I think its time to hit a warm water discharge....what do you think Ak???

How about rounding up the Ohio guys and invade Lockport sometime over X-mas break?????????

Scott


----------



## HookLine&Sinker (Apr 5, 2004)

Yeah, I wondered about that. When Rodney mentioned Matt, I didn't have a clue as to who he was talking about.


----------



## crappielooker (Apr 5, 2004)

i been doing some homework here lately, found out another spot we could likely try..its in indiana however...from what i heard, . i know i'm willing to put my times in..anyone interested??? 
ps..can't do xmas thing..got family coming over to visit me..


----------



## crappielooker (Apr 5, 2004)

ok..i guess nobody wanting to fish.... anyone going to the chicago fishing show?? 
bill..looks like this coming sunday will be a cold one out there..and you know what happened last sunday..  that water isn't gettin any warmer one bit.. alum or lakes may sounds better..


----------



## johnboy111711 (Apr 7, 2004)

you are nuts! come up this way and we'll talk!


----------



## crappielooker (Apr 5, 2004)

come up that way and freeze to death..


----------



## HookLine&Sinker (Apr 5, 2004)

Ak, the thing about COSI is you can sit in the car and keep warm while waiting for a run.
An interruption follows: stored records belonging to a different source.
(* ===== verification/Gdt.v ===== *)
(** The descriptor tables of userprog/gdt.c and the task-state segment of
    userprog/tss.c: the descriptors that the processor reads have the fields they are
    made from. *)
From Stdlib Require Import ZArith Lia.
From stdpp Require Import base numbers list.
From S2P Require Import Prelude.
From S2P Require Import Bitmap.
From S2P Require Import Palloc.

Local Open Scope Z_scope.

(** * Descriptors *)

(** userprog/gdt.h and threads/loader.h *)
Definition SEL_NULL : Z := 0x00.
Definition SEL_KCSEG : Z := 0x08.
Definition SEL_KDSEG : Z := 0x10.
Definition SEL_UCSEG : Z := 0x1B.
Definition SEL_UDSEG : Z := 0x23.
Definition SEL_TSS : Z := 0x28.
Definition SEL_CNT : Z := 6.

Inductive seg_class := CLS_SYSTEM | CLS_CODE_DATA.
Inductive seg_granularity := GRAN_BYTE | GRAN_PAGE.

Definition class_bit (c : seg_class) : Z := match c with CLS_SYSTEM => 0 | CLS_CODE_DATA => 1 end.
Definition gran_bit (g : seg_granularity) : Z := match g with GRAN_BYTE => 0 | GRAN_PAGE => 1 end.

Definition seg_e0 (base limit : Z) : Z := Z.lor (Z.land limit 0xffff) (u32 (Z.shiftl base 16)).

Definition seg_e1 (base limit : Z) (class : seg_class) (type dpl : Z) (granularity : seg_granularity) : Z :=
  Z.lor (Z.lor (Z.lor (Z.lor (Z.lor (Z.lor (Z.lor (Z.lor
    (Z.land (Z.shiftr base 16) 0xff)
    (Z.shiftl type 8))
    (Z.shiftl (class_bit class) 12))
    (Z.shiftl dpl 13))
    (Z.shiftl 1 15))
    (Z.land limit 0xf0000))
    (Z.shiftl 1 22))
    (Z.shiftl (gran_bit granularity) 23))
    (Z.land base 0xff000000).

Definition make_seg_desc (base limit : Z) (class : seg_class) (type dpl : Z) (granularity : seg_granularity) : res Z :=
  if negb (limit <=? 0xfffff) then Err EAssert else
  if negb ((0 <=? type) && (type <=? 15)) then Err EAssert else
  if negb ((0 <=? dpl) && (dpl <=? 3)) then Err EAssert else
  Ok (Z.lor (seg_e0 base limit) (Z.shiftl (seg_e1 base limit class type dpl granularity) 32)).

Definition make_code_desc (dpl : Z) : res Z := make_seg_desc 0 0xfffff CLS_CODE_DATA 10 dpl GRAN_PAGE.
Definition make_data_desc (dpl : Z) : res Z := make_seg_desc 0 0xfffff CLS_CODE_DATA 2 dpl GRAN_PAGE.
Definition make_tss_desc (laddr : Z) : res Z := make_seg_desc laddr 0x67 CLS_SYSTEM 9 0 GRAN_BYTE.
Definition make_gdtr_operand (limit base : Z) : Z := Z.lor limit (Z.shiftl base 16).

(** What the processor reads in a descriptor: Intel's manual, volume 3a, figure 3-8. *)
Definition desc_base (d : Z) : Z := Z.lor (Z.land (Z.shiftr d 16) 0xffffff) (Z.shiftl (Z.land (Z.shiftr d 56) 0xff) 24).
Definition desc_limit (d : Z) : Z := Z.lor (Z.land d 0xffff) (Z.shiftl (Z.land (Z.shiftr d 48) 0xf) 16).
Definition desc_type (d : Z) : Z := Z.land (Z.shiftr d 40) 0xf.
Definition desc_class (d : Z) : bool := Z.testbit d 44.
Definition desc_dpl (d : Z) : Z := Z.land (Z.shiftr d 45) 3.
Definition desc_present (d : Z) : bool := Z.testbit d 47.
Definition desc_big (d : Z) : bool := Z.testbit d 54.
Definition desc_gran (d : Z) : bool := Z.testbit d 55.

(** ** Bits *)

Lemma testbit_ones_cmp n i : 0 <= n -> Z.testbit (Z.ones n) i = (0 <=? i) && (i <? n).
Proof.
  intros Hn. destruct (Z.leb_spec 0 i); [|by rewrite Z.testbit_neg_r]. destruct (Z.ltb_spec i n); [by apply Z.ones_spec_low|by apply Z.ones_spec_high].
Qed.

Lemma testbit_shiftl_cmp a n i : 0 <= n -> 0 <= i -> Z.testbit (Z.shiftl a n) i = (n <=? i) && Z.testbit a (i - n).
Proof. intros Hn Hi. rewrite Z.shiftl_spec by done. destruct (Z.leb_spec n i); [done|]. by rewrite Z.testbit_neg_r by lia. Qed.

Lemma testbit_cut w a i : 0 < w -> in_u w a -> Z.testbit a i = (i <? w) && Z.testbit a i.
Proof. intros Hw Ha. destruct (Z.ltb_spec i w); [done|]. rewrite <- (uwrap_id w Hw a Ha). unfold uwrap. rewrite Z.mod_pow2_bits_high by lia. done. Qed.

(** Compares the bits of two expressions made of fields: every comparison of the number of the bit is decided. *)
Ltac bit_compare :=
  repeat match goal with
  | |- context [?a <? ?b] => destruct (Z.ltb_spec a b); cbn [andb orb]; try (exfalso; lia)
  | |- context [?a <=? ?b] => destruct (Z.leb_spec a b); cbn [andb orb]; try (exfalso; lia)
  end.

Ltac bit_close :=
  bit_compare; rewrite ?andb_true_r, ?andb_false_r, ?orb_false_r, ?orb_true_r; cbn [andb orb]; try done; f_equal; lia.

Ltac bit_spec :=
  repeat first
  [ rewrite Z.lor_spec | rewrite Z.land_spec | rewrite testbit_ones_cmp by lia | rewrite Z.shiftr_spec by lia
  | rewrite testbit_shiftl_cmp by lia ].

Definition seg_desc (base limit : Z) (class : seg_class) (type dpl : Z) (g : seg_granularity) : Z :=
  Z.lor (seg_e0 base limit) (Z.shiftl (seg_e1 base limit class type dpl g) 32).

Lemma class_range c : in_u 1 (class_bit c).
Proof. unfold in_u. destruct c; cbn; lia. Qed.
Lemma gran_range g : in_u 1 (gran_bit g).
Proof. unfold in_u. destruct g; cbn; lia. Qed.

(** Each bit of a descriptor is a bit of one field. *)
Lemma desc_bit base limit class type dpl g n :
  in_u 32 base -> in_u 20 limit -> in_u 4 type -> in_u 2 dpl -> 0 <= n ->
  Z.testbit (seg_desc base limit class type dpl g) n =
    if n <? 16 then Z.testbit limit n else if n <? 40 then Z.testbit base (n - 16) else if n <? 44 then Z.testbit type (n - 40)
    else if n <? 45 then Z.testbit (class_bit class) (n - 44) else if n <? 47 then Z.testbit dpl (n - 45) else if n <? 48 then true
    else if n <? 52 then Z.testbit limit (n - 32) else if n <? 54 then false else if n <? 55 then true
    else if n <? 56 then Z.testbit (gran_bit g) (n - 55) else if n <? 64 then Z.testbit base (n - 32) else false.
Proof.
  intros Hb Hl Ht Hd Hn. pose proof (class_range class) as Hc. pose proof (gran_range g) as Hg.
  unfold seg_desc, seg_e0, seg_e1, uwrap. rewrite <- Z.land_ones by lia.
  change 0xffff with (Z.ones 16). change 0xff with (Z.ones 8). change 0xf0000 with (Z.shiftl (Z.ones 4) 16).
  change 0xff000000 with (Z.shiftl (Z.ones 8) 24). change 1 with (Z.ones 1). rewrite Z.lor_spec.
  rewrite testbit_shiftl_cmp by lia. destruct (Z.leb_spec 32 n); cbn [andb].
  - bit_spec. rewrite (testbit_cut 4 type), (testbit_cut 2 dpl), (testbit_cut 1 (class_bit class)), (testbit_cut 1 (gran_bit g)) by (done || lia).
    bit_close.
  - bit_spec. bit_close.
Qed.

(** ** The fields of a descriptor *)

Lemma testbit_shiftr_cmp a n i : 0 <= n -> Z.testbit (Z.shiftr a n) i = (0 <=? i) && Z.testbit a (i + n).
Proof. intros Hn. destruct (Z.leb_spec 0 i); [by rewrite Z.shiftr_spec|by rewrite Z.testbit_neg_r by lia]. Qed.

Record desc_is (d base limit : Z) (class : seg_class) (type dpl : Z) (g : seg_granularity) : Prop := {
  di_range : in_u 64 d;
  di_base : desc_base d = base;
  di_limit : desc_limit d = limit;
  di_type : desc_type d = type;
  di_class : desc_class d = Z.testbit (class_bit class) 0;
  di_dpl : desc_dpl d = dpl;
  di_present : desc_present d = true;
  di_big : desc_big d = true;
  di_gran : desc_gran d = Z.testbit (gran_bit g) 0
}.

Lemma seg_desc_fields base limit class type dpl g :
  in_u 32 base -> in_u 20 limit -> in_u 4 type -> in_u 2 dpl -> desc_is (seg_desc base limit class type dpl g) base limit class type dpl g.
Proof.
  intros Hb Hl Ht Hd. pose proof (fun n => desc_bit base limit class type dpl g n Hb Hl Ht Hd) as Hbit. set (d := seg_desc _ _ _ _ _ _) in *.
  assert (0 <= d) as Hpos.
  { unfold d, seg_desc, seg_e0, seg_e1, in_u in *. pose proof (class_range class). pose proof (gran_range g). unfold in_u in *.
    repeat (rewrite Z.lor_nonneg || rewrite Z.shiftl_nonneg || rewrite Z.land_nonneg || rewrite Z.shiftr_nonneg).
    pose proof (uwrap_range 32 ltac:(lia) (Z.shiftl base 16)) as Hr. unfold in_u in Hr. lia. }
  split; [apply in_u_testbit; [lia|done|]; intros n Hn; rewrite Hbit by lia; by bit_compare|..];
    unfold desc_base, desc_limit, desc_type, desc_class, desc_dpl, desc_present, desc_big, desc_gran; try (by rewrite Hbit by lia).
  - change 0xffffff with (Z.ones 24). change 0xff with (Z.ones 8). apply Z.bits_inj'. intros n Hn.
    rewrite Z.lor_spec, testbit_shiftl_cmp, !Z.land_spec, !testbit_ones_cmp, !testbit_shiftr_cmp, !Hbit, (testbit_cut 32 base n) by (done || lia).
    bit_close.
  - change 0xffff with (Z.ones 16). change 0xf with (Z.ones 4). apply Z.bits_inj'. intros n Hn.
    rewrite Z.lor_spec, testbit_shiftl_cmp, !Z.land_spec, !testbit_ones_cmp, !testbit_shiftr_cmp, !Hbit, (testbit_cut 20 limit n) by (done || lia).
    bit_close.
  - change 0xf with (Z.ones 4). apply Z.bits_inj'. intros n Hn.
    rewrite Z.land_spec, testbit_ones_cmp, testbit_shiftr_cmp, Hbit, (testbit_cut 4 type n) by (done || lia).
    bit_close.
  - change 3 with (Z.ones 2). apply Z.bits_inj'. intros n Hn.
    rewrite Z.land_spec, testbit_ones_cmp, testbit_shiftr_cmp, Hbit, (testbit_cut 2 dpl n) by (done || lia).
    bit_close.
Qed.

(** * The descriptor table *)

(** What gdt.c and tss.c keep: the table, the address of the task-state segment with the fields that are set, and the two
    registers of the processor that refer to them. *)
Record tss := mkTss { esp0 : Z; ss0 : Z; io_bitmap : Z }.

Record segs := mkSegs {
  gdt : list Z;
  tss_addr : Z;
  tss_data : tss;
  gdtr : Z;
  task_reg : Z
}.

Definition NULL : Z := 0.

(** [tss_update] for the running thread, whose structure is at the start of its page. *)
Definition tss_update (thread_current : Z) (s : segs) : res segs :=
  if tss_addr s =? NULL then Err EAssert else
  Ok (mkSegs (gdt s) (tss_addr s) (mkTss (u32 (thread_current + PGSIZE)) (ss0 (tss_data s)) (io_bitmap (tss_data s))) (gdtr s) (task_reg s)).

Definition tss_init (thread_current : Z) (s : segs) (m : pmem) : res (segs * pmem) :=
  '(a, m') ← palloc_get_page (Z.lor PAL_ASSERT PAL_ZERO) m;
  s' ← tss_update thread_current (mkSegs (gdt s) a (mkTss 0 SEL_KDSEG 0xdfff) (gdtr s) (task_reg s));
  Ok (s', m').

Definition tss_get (s : segs) : res Z := if tss_addr s =? NULL then Err EAssert else Ok (tss_addr s).

(** [gdt_init], the table being at address [gdt_addr]. *)
Definition gdt_init (gdt_addr : Z) (s : segs) : res segs :=
  kc ← make_code_desc 0;
  kd ← make_data_desc 0;
  uc ← make_code_desc 3;
  ud ← make_data_desc 3;
  t ← tss_get s;
  td ← make_tss_desc t;
  let g := <[Z.to_nat (SEL_TSS / 8) := td]> (<[Z.to_nat (SEL_UDSEG / 8) := ud]> (<[Z.to_nat (SEL_UCSEG / 8) := uc]>
    (<[Z.to_nat (SEL_KDSEG / 8) := kd]> (<[Z.to_nat (SEL_KCSEG / 8) := kc]> (<[Z.to_nat (SEL_NULL / 8) := 0]> (gdt s)))))) in
  Ok (mkSegs g (tss_addr s) (tss_data s) (make_gdtr_operand (SEL_CNT * 8 - 1) gdt_addr) SEL_TSS).

Lemma make_seg_desc_run base limit class type dpl g :
  in_u 20 limit -> in_u 4 type -> in_u 2 dpl -> make_seg_desc base limit class type dpl g = Ok (seg_desc base limit class type dpl g).
Proof.
  intros Hl Ht Hd. unfold in_u in *. unfold make_seg_desc. rewrite (proj2 (Z.leb_le limit _)), (proj2 (Z.leb_le 0 type)), (proj2 (Z.leb_le type _)),
    (proj2 (Z.leb_le 0 dpl)), (proj2 (Z.leb_le dpl _)) by lia. done.
Qed.

(** The descriptor table.  When the task-state segment has been set up, [gdt_init] succeeds, and what the processor reads at
    each selector is what the code means: at the selectors of the kernel and of user programs, code and data segments from 0 to 4 GB
    with the privilege that the low bits of the selector ask for, at the selector of the task-state segment a system descriptor of its 104
    bytes, and nothing at the null selector; the table register has the address of the table and its last byte. *)
Theorem gdt_spec gdt_addr s :
  length (gdt s) = 6%nat -> tss_addr s <> NULL -> in_u 32 (tss_addr s) -> in_u 32 gdt_addr ->
  exists s', gdt_init gdt_addr s = Ok s' /\ length (gdt s') = 6%nat /\
    gdt s' !! Z.to_nat (SEL_NULL / 8) = Some 0 /\
    (forall sel type, (sel, type) ∈ [(SEL_KCSEG, 10); (SEL_KDSEG, 2); (SEL_UCSEG, 10); (SEL_UDSEG, 2)] ->
       exists d, gdt s' !! Z.to_nat (sel / 8) = Some d /\ desc_is d 0 0xfffff CLS_CODE_DATA type (sel mod 4) GRAN_PAGE) /\
    (exists d, gdt s' !! Z.to_nat (SEL_TSS / 8) = Some d /\ desc_is d (tss_addr s) 0x67 CLS_SYSTEM 9 0 GRAN_BYTE) /\
    gdtr s' mod 2 ^ 16 = 6 * 8 - 1 /\ gdtr s' / 2 ^ 16 = gdt_addr /\ task_reg s' = SEL_TSS.
Proof.
  intros Hlen Ht Htr Ha. destruct (gdt s) as [|d0 [|d1 [|d2 [|d3 [|d4 [|d5 [|]]]]]]] eqn:Hg; try done.
  assert (forall sel type, (sel, type) ∈ [(SEL_KCSEG, 10); (SEL_KDSEG, 2); (SEL_UCSEG, 10); (SEL_UDSEG, 2)] ->
    desc_is (seg_desc 0 0xfffff CLS_CODE_DATA type (sel mod 4) GRAN_PAGE) 0 0xfffff CLS_CODE_DATA type (sel mod 4) GRAN_PAGE) as Hcd.
  { intros sel type H. apply seg_desc_fields; [unfold in_u; lia|unfold in_u; lia| |].
    - unfold in_u. rewrite !elem_of_cons in H. destruct H as [[= _ ->]|[[= _ ->]|[[= _ ->]|[[= _ ->]|H%elem_of_nil]]]]; lia || done.
    - unfold in_u. pose proof (Z.mod_pos_bound sel 4 ltac:(lia)). lia. }
  unfold gdt_init, make_code_desc, make_data_desc, make_tss_desc. rewrite !make_seg_desc_run by (unfold in_u; lia). cbn [mbind res_bind].
  unfold tss_get. apply Z.eqb_neq in Ht. rewrite Ht. cbn [mbind res_bind]. rewrite make_seg_desc_run by (unfold in_u; lia). cbn [mbind res_bind].
  eexists. split; [reflexivity|]. cbn [gdt gdtr task_reg]. rewrite Hg. split; [done|]. split; [done|]. split; [|split].
  - intros sel type H. eexists. split; [|by apply (Hcd sel type)]. rewrite !elem_of_cons in H.
    destruct H as [[= -> ->]|[[= -> ->]|[[= -> ->]|[[= -> ->]|H%elem_of_nil]]]]; done.
  - eexists. split; [reflexivity|]. by apply seg_desc_fields; unfold in_u in *; try lia.
  - split; [|split; [|done]].
    + unfold make_gdtr_operand. rewrite <- Z.land_ones, Z.land_lor_distr_l, !Z.land_ones, Z.shiftl_mul_pow2, Z.mod_mul by lia. by rewrite Z.lor_0_r.
    + unfold make_gdtr_operand. rewrite <- Z.shiftr_div_pow2, Z.shiftr_lor, Z.shiftr_shiftl_l by lia. by rewrite Z.shiftl_0_r.
Qed.

Lemma gdt_spec_witness :
  exists s', gdt_init 0xc0030000 (mkSegs (replicate 6 0) 0xc0110000 (mkTss 0xc0010000 SEL_KDSEG 0xdfff) 0 0) = Ok s' /\
    exists d, gdt s' !! Z.to_nat (SEL_UCSEG / 8) = Some d /\ desc_dpl d = 3 /\ desc_base d = 0.
Proof.
  destruct (gdt_spec 0xc0030000 (mkSegs (replicate 6 0) 0xc0110000 (mkTss 0xc0010000 SEL_KDSEG 0xdfff) 0 0))
    as (s' & E & _ & _ & H & _); [reflexivity|cbn; unfold NULL; lia|unfold in_u; cbn; lia|unfold in_u; lia|].
  exists s'. split; [exact E|]. destruct (H SEL_UCSEG 10) as (d & Hd & F); [apply (bool_decide_unpack _); by vm_compute|].
  exists d. split; [exact Hd|]. destruct F. by split.
Defined.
I know you don't call that fishing but, it beats freezing and having nothing to show for it.


----------



## crappielooker (Apr 5, 2004)

lol... bill.. i do the same thing too..if it was cold..


----------



## bcapien (Nov 18, 2004)

Whats up with Chicago..I am down for taking a trip to lockport...


----------



## crappielooker (Apr 5, 2004)

like i said before, i'm definitely heading there after the holidays..might help paul out at the show again..


----------